YOUR OBJECTIVE: Transcribe the records word for word, beginning with the first line and ending with the line that contains "From S2P Require Import Prelude"; include nothing else.

[Collected data entries]

(* ===== verification/KexToy.v ===== *)
(** * A small instance of the key exchange

    A host with one algorithm of each kind, a group with a small prime and a hash that only
    adds bytes: the theorems of the key exchange applied to a whole handshake. *)

From S2P Require Import Prelude Bytes Buffer Packet Transport PacketQueues PacketSafety Algo Kex KexSafety KexSession KexLoop.
From S2P Require Import KexStrict KexKeys.

Module ToyKex.

Definition digest (x : bytes) : bytes := store32h (fold_left Z.add x (zlen x)).

#[export] Instance lib : KexLib (CS := Z) (ZS := unit) (HD := unit) (HS := bytes) := {|
  hash_init _ := [];
  hash_process _ st x := st ++ x;
  hash_done _ st := digest st;
  hash_size _ := 4;
  find_cipher _ := 0;
  find_hash _ := 3;
  inflateInit := Some tt;
  deflateInit2 := Some tt;
  zend _ := false;
  zs_null := tt;
  zs_is_null _ := true;
  cs_null := 0;
|}.

Lemma lib_laws : hash_laws (HD := unit) tt.
Proof. split; [intros st x y; symmetry; apply app_assoc|done|done]. Qed.

Definition none : list (algo_type unit unit) := [mkalgo (str "none") 0 None true None].

Definition cfg : config (CS := Z) (HD := unit) := {|
  cf_sshkex := [mkalgo (str "dh") 0 (Some (mkkex DROPBEAR_KEX_NORMAL_DH 23 tt)) true None];
  cf_sshciphers := [mkalgo (str "aes") 0 (Some (mkcipher (Some (Some (str "aes"))) 32 16)) true
                     (Some (mkmode (fun _ _ key _ => Some (fold_left Z.add key 0)) false None))];
  cf_sshhashes := [mkalgo (str "sha") 0 (Some (mkhash (Some tt) 20 20)) true None];
  cf_local_ident := str "SSH-2.0-server";
  cf_remoteident := str "SSH-2.0-client";
  cf_signkey_type t := t;
  cf_pub_key _ := ssh_string (str "key");
  cf_sign _ _ := ssh_string (str "signature");
  cf_random_mpint _ := 5;
  cf_comb _ _ := None;
|}.

Lemma one_in {A} (P : A -> Prop) (a : A) : P a -> forall b, b ∈ [a] -> P b.
Proof. intros Ha b ->%list_elem_of_singleton. exact Ha. Qed.

Lemma table1 {D M} (a : algo_type D M) : bytes_ok (al_name a) -> table_ok [a].
Proof. intros Ha. split; [by apply Forall_singleton|done]. Qed.

Lemma cfg_good : cfg_ok cfg.
Proof.
  split; cbn.
  1-3: by apply table1, bytes_check.
  1, 2: apply one_in; cbn; eauto 10.
  - exists (mkcipher (Some (Some (str "aes"))) 32 16), (mkmode (fun _ _ key _ => Some (fold_left Z.add key 0)) false None). split_and!; [done|done|by right|done].
  - exists (mkhash (Some tt) 20 20). by split_and!.
  - by apply bytes_check.
  - by apply bytes_check.
  - intros _. by apply bytes_check.
  - intros _ _. by apply bytes_check.
  - done.
Qed.

(** No encryption and no MAC yet. *)
Definition nokey : keydir Z unit := mkkeydir 8 0 0 [] false DROPBEAR_COMP_NONE 0 tt.

Definition session0 : kses (CS := Z) (ZS := unit) (HD := unit) :=
  mkkses (mkpktses nokey nokey Toy.writepayload0 [] 0 None None 0 0 0 true [] false 0 0 0 0 0)
    false false false false false false false false false false 0 false SSH_MSG_KEXINIT false 0 None None None None None None None None
    none none none false 0.

(** A packet of the client, before keys: its length, its padding and the payload. *)
Definition packet (c : Z) (p : bytes) : bytes :=
  let pad := 16 - (zlen p + 5) mod 8 in
  Toy.xor_stream c (store32h (zlen p + 1 + pad) ++ [pad] ++ p ++ replicate (Z.to_nat pad) 0).

Definition kexinit : bytes :=
  [SSH_MSG_KEXINIT] ++ replicate 16 9 ++ concat (map ssh_string [str "dh,kex-strict-c-v00@openssh.com"; str "none"; str "aes"; str "aes"; str "sha"; str "sha";
    str "none"; str "none"; []; []]) ++ [0; 0; 0; 0; 0].

(** [2 ^ 3 mod 23]. *)
Definition kexdh_init : bytes := [SSH_MSG_KEXDH_INIT] ++ ssh_mpint 8.

Definition newkeys_msg : bytes := [SSH_MSG_NEWKEYS].

Definition handlers : Z -> option (Z -> kses (CS := Z) (ZS := unit) (HD := unit) -> outcome (kses (CS := Z) (ZS := unit) (HD := unit))) := fun _ => None.

Definition events : list kev :=
  [KRekey 0; KWrite 1000; KRead (Some (packet 0 kexinit)) 1; KRead (Some (packet (zlen (packet 0 kexinit)) kexdh_init)) 2;
   KWrite 100000; KRead (Some (packet (zlen (packet 0 kexinit) + zlen (packet 0 kexdh_init)) newkeys_msg)) 3].

Lemma events_ok : Forall kev_ok events.
Proof. unfold events. repeat (apply Forall_cons; split; [first [done|apply bytes_check; vm_compute; reflexivity]|]). constructor. Qed.

Lemma zero_junk (i : nat) : is_byte 0.
Proof. done. Qed.

Lemma handlers_good : handlers_ok handlers.
Proof. intros type h now s ph [=]. Qed.

Lemma session0_idle : sess Idle session0.
Proof.
  assert (Hd : dir_ok nokey) by (split; [by left|done]). split; [|done| |done|by right].
  - split; [exact Hd|exact Hd|apply toy_writepayload_view|done|by apply Forall_nil_2|by apply Forall_nil_2|done|done].
  - split; by apply table1, bytes_check.
Qed.

Lemma session0_fresh : fresh session0.
Proof. split; try done. apply session0_idle. Qed.

(** A run of the loop with the types of the packets processed. *)
Fixpoint run_trace (es : list kev) (ts : list Z) (s : kses (CS := Z) (ZS := unit) (HD := unit)) :=
  match es with
  | [] => Ok (ts, s)
  | e :: es => if recvfirstnewkeys s then Undef
               else let* s' := run_kev (C := Toy.toy) cfg handlers (fun _ => 0) e s in
                    run_trace es (ts ++ processed (C := Toy.toy) (fun _ => 0) e s s') s'
  end.

Lemma run_trace_handshake es : forall ts s ts' s', Forall kev_ok es -> handshake (C := Toy.toy) cfg handlers (fun _ => 0) ts s ->
  run_trace es ts s = Ok (ts', s') -> handshake (C := Toy.toy) cfg handlers (fun _ => 0) ts' s'.
Proof.
  induction es as [|e es IH]; intros ts s ts' s' Hes Hs H; cbn [run_trace] in H; [by injection H as <- <-|].
  apply Forall_cons in Hes as [He Hes]. destruct (recvfirstnewkeys s) eqn:Er; [done|]. apply obind_Ok in H as (s1 & H1 & H).
  eapply IH; [done| |exact H]. by eapply HandshakeStep.
Qed.
End ToyKex.

Import ToyKex.

Lemma kex_session_safe_witness :
  match run_kevs (C := Toy.toy) cfg handlers (fun _ => 0) events session0 with
  | Ok s => exists ph, sess ph s
  | Exit _ => True
  | Undef => False
  end.
Proof.
  apply (kex_session_safe (S := toy_sane) cfg handlers cfg_good handlers_good (fun _ => 0) events session0 Idle).
  - done.
  - exact events_ok.
  - exact session0_idle.
Defined.

(** The whole handshake: KEXINIT, KEXDH_INIT, NEWKEYS. *)
Lemma strict_kex_no_injection_witness :
  match run_trace events [] session0 with
  | Ok (ts, s) => recvfirstnewkeys s = true /\ strict_kex s = true /\ recvseq (pk s) = 0 /\
      (ts = [SSH_MSG_KEXINIT; SSH_MSG_KEXDH_INIT; SSH_MSG_NEWKEYS] \/
       ts = [SSH_MSG_KEXINIT; SSH_MSG_KEXDH_INIT; SSH_MSG_KEXDH_INIT; SSH_MSG_NEWKEYS])
  | _ => False
  end.
Proof.
  assert (Hrun : match run_trace events [] session0 with
    Ok (ts, s) => strict_kex s && recvfirstnewkeys s && (zlen ts <? 4294967295) | _ => false end = true) by (vm_compute; reflexivity).
  destruct (run_trace events [] session0) as [[ts s]| |] eqn:E; [|discriminate|discriminate].
  apply andb_true_iff in Hrun as [Hrun Hlen]. apply andb_true_iff in Hrun as [Hst Hrf]. apply Z.ltb_lt in Hlen.
  assert (Hts : handshake (C := Toy.toy) cfg handlers (fun _ => 0) ts s).
  { eapply run_trace_handshake; [exact events_ok|apply HandshakeStart, session0_fresh|exact E]. }
  split; [exact Hrf|]. split; [exact Hst|].
  pose proof (strict_kex_no_injection (S := toy_sane) cfg handlers cfg_good handlers_good (fun _ => 0) zero_junk ts s Hts Hlen Hst) as Ht.
  rewrite Hrf in Ht. exact Ht.
Defined.

Definition service_request : kses (CS := Z) (ZS := unit) (HD := unit) :=
  put_requirenext 0 (put_pk (set_payload (Some (mkbuf [SSH_MSG_SERVICE_REQUEST; 0] 1 0 2)) (pk session0)) session0).

Lemma no_service_before_auth_witness :
  match process_packet (C := Toy.toy) cfg handlers 5 service_request with
  | Ok s => lastpacket s <= MAX_UNAUTH_PACKET_TYPE
  | _ => False
  end.
Proof.
  assert (Hok : is_ok (process_packet (C := Toy.toy) cfg handlers 5 service_request) = true) by (vm_compute; reflexivity).
  destruct (process_packet (C := Toy.toy) cfg handlers 5 service_request) as [s| |] eqn:E; [|discriminate..].
  apply (no_service_before_auth cfg handlers 5 service_request s E); reflexivity.
Defined.

(** The session when the exchange hash has been made. *)
Definition hashed_session : kses (CS := Z) (ZS := unit) (HD := unit) :=
  let d := mkkdir (Some (mkcipher (Some (Some (str "aes"))) 32 16)) (Some (mkmode (fun _ _ key _ => Some (fold_left Z.add key 0)) false None))
             (Some (mkhash (Some tt) 20 20)) 0 [] DROPBEAR_COMP_NONE 0 tt false in
  put_newkeys (Some (mkkeys d d (Some (mkkex DROPBEAR_KEX_NORMAL_DH 23 tt)) 0 0))
    (put_session_id (Some [1; 2; 3; 4]) (put_hash (Some [1; 2; 3; 4]) (put_dh_K (Some 18) session0))).

Lemma derived_keys_witness :
  match gen_new_keys hashed_session with
  | Ok s => exists nk, newkeys s = Some nk /\
      kd_mackey (nk_recv nk) = rfc_derive (HD := unit) tt (key_seed hashed_session [1; 2; 3; 4]) 69 [1; 2; 3; 4] 20
  | _ => False
  end.
Proof.
  assert (Hok : is_ok (gen_new_keys hashed_session) = true) by (vm_compute; reflexivity).
  destruct (gen_new_keys hashed_session) as [s| |] eqn:E; [|discriminate..].
  destruct (derived_keys hashed_session s _ _ _ _ eq_refl eq_refl eq_refl eq_refl lib_laws) as (_ & _ & _ & nk & Hnk & (_ & Hmac & _) & _).
  - split; [discriminate|vm_compute; discriminate].
  - intros d m [->| ->] [= <-]; discriminate.
  - exact E.
  - exists nk. split; [exact Hnk|]. exact (proj1 (Hmac _ _ eq_refl eq_refl)).
Defined.

Lemma dh_exchange_witness :
  let s := put_kexhashbuf (Some (mkbuf (replicate 100 0) 0 0 100)) hashed_session in
  exists s', kexdh_comb_key cfg 23 5 9 8 s = Ok s' /\ dh_K s' = Some 16 /\ 16 = mp_exptmod 9 3 23.
Proof.
  intros s. destruct (dh_exchange cfg 23 8 5 9 s _ _ _ [] 100 ltac:(lia) ltac:(lia) ltac:(lia) eq_refl eq_refl eq_refl eq_refl) as (s' & H1 & H2 & _ & _ & _ & H3).
  - split; try done. split; cbn; unfold BUF_MAX_SIZE; try done; try lia. by apply bytes_check.
  - by apply bytes_check.
  - vm_compute. discriminate.
  - exists s'. split; [exact H1|]. split; [exact H2|]. exact (H3 3 ltac:(lia) eq_refl).
Defined.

RESULT OF THIS EXERCISE:
(* ===== verification/KexToy.v ===== *)
(** * A small instance of the key exchange

    A host with one algorithm of each kind, a group with a small prime and a hash that only
    adds bytes: the theorems of the key exchange applied to a whole handshake. *)

From S2P Require Import Prelude Bytes Buffer Packet Transport PacketQueues PacketSafety Algo Kex KexSafety KexSession KexLoop.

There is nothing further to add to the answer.